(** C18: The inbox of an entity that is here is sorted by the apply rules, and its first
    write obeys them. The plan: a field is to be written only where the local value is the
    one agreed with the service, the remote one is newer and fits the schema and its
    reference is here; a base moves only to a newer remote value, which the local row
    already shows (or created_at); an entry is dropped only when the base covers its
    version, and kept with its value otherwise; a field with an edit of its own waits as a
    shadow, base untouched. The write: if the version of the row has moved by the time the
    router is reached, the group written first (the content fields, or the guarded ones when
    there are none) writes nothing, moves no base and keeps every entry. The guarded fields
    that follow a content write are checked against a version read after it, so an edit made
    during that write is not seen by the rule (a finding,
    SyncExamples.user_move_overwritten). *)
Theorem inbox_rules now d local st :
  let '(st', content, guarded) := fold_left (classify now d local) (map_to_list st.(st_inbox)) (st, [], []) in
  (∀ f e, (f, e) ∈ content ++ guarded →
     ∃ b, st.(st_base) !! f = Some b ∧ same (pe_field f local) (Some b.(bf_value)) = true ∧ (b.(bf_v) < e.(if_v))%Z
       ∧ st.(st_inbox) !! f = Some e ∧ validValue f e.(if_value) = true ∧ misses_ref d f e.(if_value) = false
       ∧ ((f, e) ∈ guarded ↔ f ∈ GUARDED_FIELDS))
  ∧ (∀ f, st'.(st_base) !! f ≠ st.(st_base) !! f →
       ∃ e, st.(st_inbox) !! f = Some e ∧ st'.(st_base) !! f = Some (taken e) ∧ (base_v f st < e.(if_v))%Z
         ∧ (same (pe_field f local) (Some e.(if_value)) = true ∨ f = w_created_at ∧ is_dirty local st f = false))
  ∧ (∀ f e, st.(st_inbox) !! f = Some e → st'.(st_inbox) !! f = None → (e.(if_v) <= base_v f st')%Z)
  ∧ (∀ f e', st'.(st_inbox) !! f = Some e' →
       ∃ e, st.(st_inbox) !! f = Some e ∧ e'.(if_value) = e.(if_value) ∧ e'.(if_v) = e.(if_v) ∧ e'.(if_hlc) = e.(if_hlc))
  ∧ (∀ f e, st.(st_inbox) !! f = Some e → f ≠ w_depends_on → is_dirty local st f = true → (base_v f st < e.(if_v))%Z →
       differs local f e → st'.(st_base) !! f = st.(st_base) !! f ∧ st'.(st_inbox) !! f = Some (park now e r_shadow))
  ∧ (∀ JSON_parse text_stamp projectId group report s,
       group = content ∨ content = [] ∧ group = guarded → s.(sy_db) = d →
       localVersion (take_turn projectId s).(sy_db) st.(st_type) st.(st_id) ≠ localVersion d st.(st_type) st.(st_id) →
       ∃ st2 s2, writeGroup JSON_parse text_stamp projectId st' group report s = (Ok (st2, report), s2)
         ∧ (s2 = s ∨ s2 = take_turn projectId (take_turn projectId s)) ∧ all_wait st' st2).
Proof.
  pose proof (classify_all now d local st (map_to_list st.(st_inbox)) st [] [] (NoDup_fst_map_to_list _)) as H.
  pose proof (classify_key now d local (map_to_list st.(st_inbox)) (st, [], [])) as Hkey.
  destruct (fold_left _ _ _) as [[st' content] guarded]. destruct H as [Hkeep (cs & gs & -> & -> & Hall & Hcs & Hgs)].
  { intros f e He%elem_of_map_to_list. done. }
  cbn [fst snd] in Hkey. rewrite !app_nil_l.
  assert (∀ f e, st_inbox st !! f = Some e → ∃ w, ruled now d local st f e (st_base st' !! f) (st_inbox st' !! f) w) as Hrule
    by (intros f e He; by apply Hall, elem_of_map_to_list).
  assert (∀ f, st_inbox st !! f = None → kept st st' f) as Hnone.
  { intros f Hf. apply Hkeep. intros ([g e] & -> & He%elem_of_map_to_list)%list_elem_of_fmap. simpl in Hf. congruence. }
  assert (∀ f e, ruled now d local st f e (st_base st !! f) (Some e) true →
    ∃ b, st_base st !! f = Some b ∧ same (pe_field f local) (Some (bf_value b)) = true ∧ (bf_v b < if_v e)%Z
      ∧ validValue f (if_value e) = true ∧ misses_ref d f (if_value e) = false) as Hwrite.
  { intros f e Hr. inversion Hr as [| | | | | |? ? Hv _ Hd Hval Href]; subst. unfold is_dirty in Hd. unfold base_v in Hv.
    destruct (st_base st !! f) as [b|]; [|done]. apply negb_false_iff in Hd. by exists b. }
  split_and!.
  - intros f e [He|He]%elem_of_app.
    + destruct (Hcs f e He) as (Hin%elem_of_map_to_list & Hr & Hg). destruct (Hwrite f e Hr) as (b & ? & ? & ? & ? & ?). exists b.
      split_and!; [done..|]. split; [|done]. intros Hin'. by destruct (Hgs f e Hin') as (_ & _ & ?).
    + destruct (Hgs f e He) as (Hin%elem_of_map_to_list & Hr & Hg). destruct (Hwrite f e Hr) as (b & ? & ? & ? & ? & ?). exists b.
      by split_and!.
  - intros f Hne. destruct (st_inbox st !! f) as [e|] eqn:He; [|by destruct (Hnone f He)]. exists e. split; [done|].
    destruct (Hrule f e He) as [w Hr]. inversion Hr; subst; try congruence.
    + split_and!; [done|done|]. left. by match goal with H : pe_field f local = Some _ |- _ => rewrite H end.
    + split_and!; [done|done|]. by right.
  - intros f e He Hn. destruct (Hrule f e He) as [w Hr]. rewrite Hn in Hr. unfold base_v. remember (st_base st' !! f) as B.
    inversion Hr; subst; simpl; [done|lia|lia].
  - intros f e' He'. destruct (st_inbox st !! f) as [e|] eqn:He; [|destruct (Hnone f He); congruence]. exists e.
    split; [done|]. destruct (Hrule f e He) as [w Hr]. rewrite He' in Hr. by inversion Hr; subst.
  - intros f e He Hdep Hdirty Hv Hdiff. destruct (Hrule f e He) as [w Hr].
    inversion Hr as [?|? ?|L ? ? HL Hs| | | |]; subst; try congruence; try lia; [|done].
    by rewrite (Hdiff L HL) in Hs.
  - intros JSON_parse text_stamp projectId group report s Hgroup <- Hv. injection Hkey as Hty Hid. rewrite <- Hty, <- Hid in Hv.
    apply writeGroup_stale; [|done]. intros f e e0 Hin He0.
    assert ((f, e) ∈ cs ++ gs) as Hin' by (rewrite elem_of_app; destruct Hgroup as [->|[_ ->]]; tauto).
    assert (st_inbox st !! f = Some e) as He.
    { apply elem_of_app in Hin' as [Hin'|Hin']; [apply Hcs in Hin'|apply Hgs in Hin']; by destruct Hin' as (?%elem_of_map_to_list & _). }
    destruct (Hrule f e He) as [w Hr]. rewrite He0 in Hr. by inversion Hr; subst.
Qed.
# # # #
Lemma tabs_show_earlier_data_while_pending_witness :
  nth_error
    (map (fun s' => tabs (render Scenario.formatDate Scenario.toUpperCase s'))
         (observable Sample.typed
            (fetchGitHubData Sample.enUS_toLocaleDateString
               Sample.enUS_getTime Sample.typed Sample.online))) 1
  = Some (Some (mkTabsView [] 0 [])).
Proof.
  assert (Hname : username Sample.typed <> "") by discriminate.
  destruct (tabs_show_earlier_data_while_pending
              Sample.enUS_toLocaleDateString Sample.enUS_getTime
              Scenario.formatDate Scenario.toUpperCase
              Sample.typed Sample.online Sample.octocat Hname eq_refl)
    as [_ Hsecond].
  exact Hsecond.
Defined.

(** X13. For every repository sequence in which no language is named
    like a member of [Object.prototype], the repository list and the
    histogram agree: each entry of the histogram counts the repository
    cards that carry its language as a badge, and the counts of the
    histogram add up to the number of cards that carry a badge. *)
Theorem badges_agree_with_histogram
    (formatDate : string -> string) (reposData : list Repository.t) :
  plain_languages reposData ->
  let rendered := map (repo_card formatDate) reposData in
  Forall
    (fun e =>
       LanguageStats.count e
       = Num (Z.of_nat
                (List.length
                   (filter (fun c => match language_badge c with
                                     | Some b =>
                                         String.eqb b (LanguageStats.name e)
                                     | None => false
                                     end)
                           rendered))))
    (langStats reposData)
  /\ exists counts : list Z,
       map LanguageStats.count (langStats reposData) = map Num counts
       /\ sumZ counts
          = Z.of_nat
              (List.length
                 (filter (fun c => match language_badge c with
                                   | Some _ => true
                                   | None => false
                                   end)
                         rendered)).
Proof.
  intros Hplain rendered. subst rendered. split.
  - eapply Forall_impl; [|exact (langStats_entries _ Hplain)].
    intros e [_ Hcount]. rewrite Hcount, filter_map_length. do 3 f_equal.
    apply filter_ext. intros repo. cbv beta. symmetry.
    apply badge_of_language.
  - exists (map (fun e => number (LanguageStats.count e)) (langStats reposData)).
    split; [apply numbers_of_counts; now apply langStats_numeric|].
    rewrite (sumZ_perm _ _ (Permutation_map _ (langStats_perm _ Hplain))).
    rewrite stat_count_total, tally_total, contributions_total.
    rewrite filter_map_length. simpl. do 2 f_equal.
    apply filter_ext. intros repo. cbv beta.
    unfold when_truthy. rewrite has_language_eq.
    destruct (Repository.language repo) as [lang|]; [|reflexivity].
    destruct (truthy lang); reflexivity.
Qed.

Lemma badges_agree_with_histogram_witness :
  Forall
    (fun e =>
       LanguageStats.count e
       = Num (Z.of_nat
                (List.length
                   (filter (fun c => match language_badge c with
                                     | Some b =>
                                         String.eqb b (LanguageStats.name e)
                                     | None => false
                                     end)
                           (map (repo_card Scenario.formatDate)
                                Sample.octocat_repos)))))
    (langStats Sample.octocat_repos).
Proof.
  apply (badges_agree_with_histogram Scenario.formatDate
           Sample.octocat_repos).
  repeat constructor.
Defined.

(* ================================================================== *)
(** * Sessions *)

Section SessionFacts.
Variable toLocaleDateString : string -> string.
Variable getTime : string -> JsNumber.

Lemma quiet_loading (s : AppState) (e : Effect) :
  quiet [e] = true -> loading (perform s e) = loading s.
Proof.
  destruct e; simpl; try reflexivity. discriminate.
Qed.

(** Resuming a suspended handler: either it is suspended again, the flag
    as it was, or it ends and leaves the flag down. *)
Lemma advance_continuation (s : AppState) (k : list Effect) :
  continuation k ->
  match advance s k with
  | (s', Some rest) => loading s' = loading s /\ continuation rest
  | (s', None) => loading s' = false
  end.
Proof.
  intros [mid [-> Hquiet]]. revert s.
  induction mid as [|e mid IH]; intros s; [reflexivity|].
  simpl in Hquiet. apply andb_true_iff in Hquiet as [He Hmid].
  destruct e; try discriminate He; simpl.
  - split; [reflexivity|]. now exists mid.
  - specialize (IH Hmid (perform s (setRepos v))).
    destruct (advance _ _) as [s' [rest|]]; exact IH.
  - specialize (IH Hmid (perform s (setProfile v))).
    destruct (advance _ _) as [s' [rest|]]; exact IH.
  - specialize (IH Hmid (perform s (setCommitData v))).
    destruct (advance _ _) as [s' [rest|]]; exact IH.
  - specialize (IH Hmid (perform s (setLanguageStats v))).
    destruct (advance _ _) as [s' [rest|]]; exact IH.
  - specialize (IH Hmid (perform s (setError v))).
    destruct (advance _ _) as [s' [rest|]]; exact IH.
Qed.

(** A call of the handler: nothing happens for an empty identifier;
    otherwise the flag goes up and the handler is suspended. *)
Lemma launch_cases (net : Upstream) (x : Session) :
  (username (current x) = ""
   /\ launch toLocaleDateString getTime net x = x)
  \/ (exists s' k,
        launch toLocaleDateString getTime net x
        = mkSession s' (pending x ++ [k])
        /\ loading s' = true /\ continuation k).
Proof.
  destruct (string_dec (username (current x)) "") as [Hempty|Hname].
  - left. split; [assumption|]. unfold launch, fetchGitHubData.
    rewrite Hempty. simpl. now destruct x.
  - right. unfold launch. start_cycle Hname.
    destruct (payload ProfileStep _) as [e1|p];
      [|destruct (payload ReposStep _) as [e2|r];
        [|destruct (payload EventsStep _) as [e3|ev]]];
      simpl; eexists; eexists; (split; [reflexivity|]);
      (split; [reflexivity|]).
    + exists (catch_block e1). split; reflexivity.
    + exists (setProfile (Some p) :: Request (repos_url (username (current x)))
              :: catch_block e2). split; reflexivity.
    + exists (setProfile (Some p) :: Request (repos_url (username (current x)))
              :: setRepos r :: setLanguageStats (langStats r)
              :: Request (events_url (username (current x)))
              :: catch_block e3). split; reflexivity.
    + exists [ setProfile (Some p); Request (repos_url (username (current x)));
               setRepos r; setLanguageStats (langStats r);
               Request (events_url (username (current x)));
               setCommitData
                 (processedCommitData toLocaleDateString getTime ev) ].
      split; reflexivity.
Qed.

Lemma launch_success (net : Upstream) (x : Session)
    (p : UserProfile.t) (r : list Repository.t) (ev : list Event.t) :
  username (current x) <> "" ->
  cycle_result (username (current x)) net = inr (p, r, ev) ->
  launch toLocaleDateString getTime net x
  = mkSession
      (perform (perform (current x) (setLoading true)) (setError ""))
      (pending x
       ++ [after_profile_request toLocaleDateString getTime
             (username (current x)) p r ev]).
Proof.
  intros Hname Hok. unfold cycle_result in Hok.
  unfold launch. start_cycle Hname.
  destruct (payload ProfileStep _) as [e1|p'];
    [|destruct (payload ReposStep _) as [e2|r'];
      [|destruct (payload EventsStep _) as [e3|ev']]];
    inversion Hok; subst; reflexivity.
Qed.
# # # #
> TASK ITEM:
Wherever the string "unfold" appears in the data above, report the whole line.

> THE COMPLETED TASK:
  { intros f e Hr. inversion Hr as [| | | | | |? ? Hv _ Hd Hval Href]; subst. unfold is_dirty in Hd. unfold base_v in Hv.
  - intros f e He Hn. destruct (Hrule f e He) as [w Hr]. rewrite Hn in Hr. unfold base_v. remember (st_base st' !! f) as B.
    unfold when_truthy. rewrite has_language_eq.
  - left. split; [assumption|]. unfold launch, fetchGitHubData.
  - right. unfold launch. start_cycle Hname.
  intros Hname Hok. unfold cycle_result in Hok.
  unfold launch. start_cycle Hname.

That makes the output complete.